Here is the content of file: /etc/nginx/sites-enabled/default.

server {
  listen 80;
  server_name first.nohost.me;
  location / {
    proxy_pass http://192.168.10.3:80/;
    proxy_redirect    off;
    proxy_buffering   off;
    proxy_set_header  Host            $host;
    proxy_set_header  X-Real-IP       $remote_addr;
    proxy_set_header  X-Forwarded-For $proxy_add_x_forwarded_for;
  }
  access_log /var/log/nginx/first.nohost.me_access.log;
  error_log  /var/log/nginx/first.nohost.me_error.log;
}

server {
  listen 80;
  server_name second.nohost.me;
  location / {
    proxy_pass http://192.168.10.4:80/;
    proxy_redirect    off;
    proxy_buffering   off;
    proxy_set_header  Host            $host;
    proxy_set_header  X-Real-IP       $remote_addr;
    proxy_set_header  X-Forwarded-For $proxy_add_x_forwarded_for;
  }
  access_log /var/log/nginx/second.nohost.me_access.log;
  error_log  /var/log/nginx/second.nohost.me_error.log;
}

For https, I did not want the third container to handle the certificates: each yunohost instance already has its own certificate and yunohost does the hard work.
So I just wanted to proxy ssl stream depending on the domain name.

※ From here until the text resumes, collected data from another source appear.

(* ===== verification/ShareBridge.v ===== *)
(** * Email shares, authority bridge: tinycloud-core/src/share_email/bridge.rs

    [DatabaseAuthorityBridge117]: the admission of a session and the authorization
    of a read, each one transaction over the policy authority's tables and the
    protocol's own.  A transaction answers the new tables, or an error and then
    nothing has changed.  The three providers (authority material, status and
    attestation) are arguments: a record of what they answer while one validation
    runs, so that another validation may be given other answers. *)
From S2P Require Import Prelude Str Chars Identity Json Registry SqlCaveat Tables Jcs PolicyCapability Evidence PolicyDelegation PolicyMemory PolicyDatabase PolicyVerifier ShareTypes ShareInvitation ShareState ShareVerifier.

(** ** Providers *)

Record AuthorityMaterialBundle := mkBundle {
  bu_handle : string;
  bu_digest : string;
  bu_policy_authority : string;
  bu_policy_enforcement : string;
  bu_policy_state : string;
  bu_authority_cid : string;
  bu_enforcement_cid : string;
  bu_delegation_cid : string;
}.

(** [None] is a provider that is not configured or not healthy; [pv_resolve] is
    [resolve_exact]. *)
Record Providers := mkProviders {
  pv_resolve : option (string → string → string → string → result PortError AuthorityMaterialBundle);
  pv_refresh : option (string → result PortError string);
  pv_attest : option (string → string → result PortError string);
}.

I created a file: /etc/nginx/modules-enabled/ssl.conf with this content:

stream {

  map $ssl_preread_server_name $ssl_name {
    second.nohost.me    second_backend;
    *.second.nohost.me  second_backend;
    default             default_backend;
  }

  upstream https_second_backend  { server 192.168.10.4:443; }
  upstream https_default_backend { server 192.168.10.3:443; } # first yunohost
  server {
    listen 443;
    proxy_pass https_${ssl_name};
    ssl_preread on;
  }

}

In the end, I restarted nginx:

systemctl restart nginx.service

Conclusion:

Once again, this solves the issue but makes you believe that the second yunohost instance is accessible in IPv4, which is only true for http and https.

It is probably possible to use nginx and configure a reverse proxy for mail and xmpp, but this is a story for an other time.